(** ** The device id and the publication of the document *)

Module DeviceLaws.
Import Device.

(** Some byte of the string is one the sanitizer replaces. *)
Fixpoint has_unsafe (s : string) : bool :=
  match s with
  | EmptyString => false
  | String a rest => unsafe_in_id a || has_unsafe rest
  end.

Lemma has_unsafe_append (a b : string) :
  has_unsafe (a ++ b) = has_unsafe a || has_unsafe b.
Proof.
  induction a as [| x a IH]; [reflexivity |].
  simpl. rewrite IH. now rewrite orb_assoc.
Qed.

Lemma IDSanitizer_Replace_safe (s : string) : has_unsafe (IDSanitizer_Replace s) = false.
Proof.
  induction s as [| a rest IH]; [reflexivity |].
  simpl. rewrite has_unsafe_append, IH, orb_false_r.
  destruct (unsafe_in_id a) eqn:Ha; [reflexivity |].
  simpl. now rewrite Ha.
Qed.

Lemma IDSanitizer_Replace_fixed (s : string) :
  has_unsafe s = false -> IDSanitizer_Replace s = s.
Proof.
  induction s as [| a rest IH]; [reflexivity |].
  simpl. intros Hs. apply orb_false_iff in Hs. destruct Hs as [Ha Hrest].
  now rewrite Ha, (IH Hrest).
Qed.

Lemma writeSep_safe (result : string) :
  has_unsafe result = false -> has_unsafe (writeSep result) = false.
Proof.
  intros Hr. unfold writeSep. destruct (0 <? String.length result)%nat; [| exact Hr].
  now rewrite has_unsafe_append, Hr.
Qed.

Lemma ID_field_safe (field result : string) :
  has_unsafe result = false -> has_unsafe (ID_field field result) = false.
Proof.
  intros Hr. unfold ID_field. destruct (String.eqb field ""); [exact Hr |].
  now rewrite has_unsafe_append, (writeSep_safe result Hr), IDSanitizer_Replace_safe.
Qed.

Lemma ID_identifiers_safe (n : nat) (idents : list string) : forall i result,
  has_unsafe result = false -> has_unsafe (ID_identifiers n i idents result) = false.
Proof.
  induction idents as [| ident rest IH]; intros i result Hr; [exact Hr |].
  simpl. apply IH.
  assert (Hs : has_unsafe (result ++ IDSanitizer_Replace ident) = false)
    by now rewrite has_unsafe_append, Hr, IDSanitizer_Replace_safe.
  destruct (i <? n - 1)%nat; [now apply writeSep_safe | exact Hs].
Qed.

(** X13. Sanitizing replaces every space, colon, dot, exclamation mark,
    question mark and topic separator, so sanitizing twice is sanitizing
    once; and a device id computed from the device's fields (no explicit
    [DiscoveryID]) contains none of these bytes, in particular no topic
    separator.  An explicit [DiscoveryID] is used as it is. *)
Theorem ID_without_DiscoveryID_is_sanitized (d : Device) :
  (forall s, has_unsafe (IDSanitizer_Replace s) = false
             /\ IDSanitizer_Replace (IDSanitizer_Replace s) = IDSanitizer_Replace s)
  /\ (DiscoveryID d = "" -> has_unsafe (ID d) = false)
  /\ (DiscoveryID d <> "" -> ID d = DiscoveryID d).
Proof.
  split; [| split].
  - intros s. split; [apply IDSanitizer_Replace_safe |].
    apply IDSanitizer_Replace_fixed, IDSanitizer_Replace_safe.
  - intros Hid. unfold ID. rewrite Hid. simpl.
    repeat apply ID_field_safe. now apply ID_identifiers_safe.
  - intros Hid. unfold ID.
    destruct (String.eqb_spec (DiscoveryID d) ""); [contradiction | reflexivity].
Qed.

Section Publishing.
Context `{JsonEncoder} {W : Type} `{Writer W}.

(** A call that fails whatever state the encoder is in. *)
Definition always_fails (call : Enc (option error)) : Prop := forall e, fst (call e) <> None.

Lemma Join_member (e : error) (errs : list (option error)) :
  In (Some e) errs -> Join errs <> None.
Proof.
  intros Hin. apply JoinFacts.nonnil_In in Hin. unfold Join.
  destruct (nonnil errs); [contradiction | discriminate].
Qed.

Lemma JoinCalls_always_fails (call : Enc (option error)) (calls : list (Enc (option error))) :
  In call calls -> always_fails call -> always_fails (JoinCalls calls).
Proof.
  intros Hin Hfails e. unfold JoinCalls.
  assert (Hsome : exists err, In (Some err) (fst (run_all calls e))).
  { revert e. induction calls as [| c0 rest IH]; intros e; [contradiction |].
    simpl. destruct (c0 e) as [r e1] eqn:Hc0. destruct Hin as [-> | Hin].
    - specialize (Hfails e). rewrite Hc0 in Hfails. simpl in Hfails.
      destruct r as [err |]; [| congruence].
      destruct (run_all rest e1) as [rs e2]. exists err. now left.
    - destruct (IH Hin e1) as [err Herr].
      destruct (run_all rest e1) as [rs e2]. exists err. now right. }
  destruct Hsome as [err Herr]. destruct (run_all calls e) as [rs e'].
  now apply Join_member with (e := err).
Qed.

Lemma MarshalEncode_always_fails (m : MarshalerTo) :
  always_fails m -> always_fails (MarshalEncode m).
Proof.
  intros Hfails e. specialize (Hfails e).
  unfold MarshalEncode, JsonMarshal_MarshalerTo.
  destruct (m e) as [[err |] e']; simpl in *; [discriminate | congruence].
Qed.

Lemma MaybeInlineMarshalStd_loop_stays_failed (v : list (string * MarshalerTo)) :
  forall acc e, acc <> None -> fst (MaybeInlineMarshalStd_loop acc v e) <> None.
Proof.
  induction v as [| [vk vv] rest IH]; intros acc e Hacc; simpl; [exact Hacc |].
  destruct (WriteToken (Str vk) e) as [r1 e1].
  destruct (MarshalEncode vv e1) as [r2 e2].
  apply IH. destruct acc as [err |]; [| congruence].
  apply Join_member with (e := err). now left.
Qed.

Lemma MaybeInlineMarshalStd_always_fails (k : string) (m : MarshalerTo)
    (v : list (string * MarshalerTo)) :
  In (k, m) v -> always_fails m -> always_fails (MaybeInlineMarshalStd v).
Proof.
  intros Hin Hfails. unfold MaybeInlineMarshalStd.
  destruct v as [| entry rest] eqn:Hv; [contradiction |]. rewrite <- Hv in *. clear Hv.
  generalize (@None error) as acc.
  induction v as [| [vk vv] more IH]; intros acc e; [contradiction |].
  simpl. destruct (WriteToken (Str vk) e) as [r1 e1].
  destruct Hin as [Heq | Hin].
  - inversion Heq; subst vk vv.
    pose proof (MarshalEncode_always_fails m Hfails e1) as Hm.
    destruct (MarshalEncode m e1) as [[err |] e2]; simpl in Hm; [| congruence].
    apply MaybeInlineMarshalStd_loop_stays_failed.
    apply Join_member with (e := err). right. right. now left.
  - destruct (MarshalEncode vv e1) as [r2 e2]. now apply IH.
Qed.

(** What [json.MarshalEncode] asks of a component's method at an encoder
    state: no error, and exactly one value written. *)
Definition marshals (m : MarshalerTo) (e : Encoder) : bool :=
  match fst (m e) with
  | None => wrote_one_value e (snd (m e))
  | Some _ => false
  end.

----------------------------------------

How to complete this task ▸ Could you restate word for word the lines above, from the one that contains "Lemma MaybeInlineMarshalStd_loop_stays_failed (v" through the one that contains "Lemma MaybeInlineMarshalStd_always_fails (k", and no others?

Written answer ▸
Lemma MaybeInlineMarshalStd_loop_stays_failed (v : list (string * MarshalerTo)) :
  forall acc e, acc <> None -> fst (MaybeInlineMarshalStd_loop acc v e) <> None.
Proof.
  induction v as [| [vk vv] rest IH]; intros acc e Hacc; simpl; [exact Hacc |].
  destruct (WriteToken (Str vk) e) as [r1 e1].
  destruct (MarshalEncode vv e1) as [r2 e2].
  apply IH. destruct acc as [err |]; [| congruence].
  apply Join_member with (e := err). now left.
Qed.

Lemma MaybeInlineMarshalStd_always_fails (k : string) (m : MarshalerTo)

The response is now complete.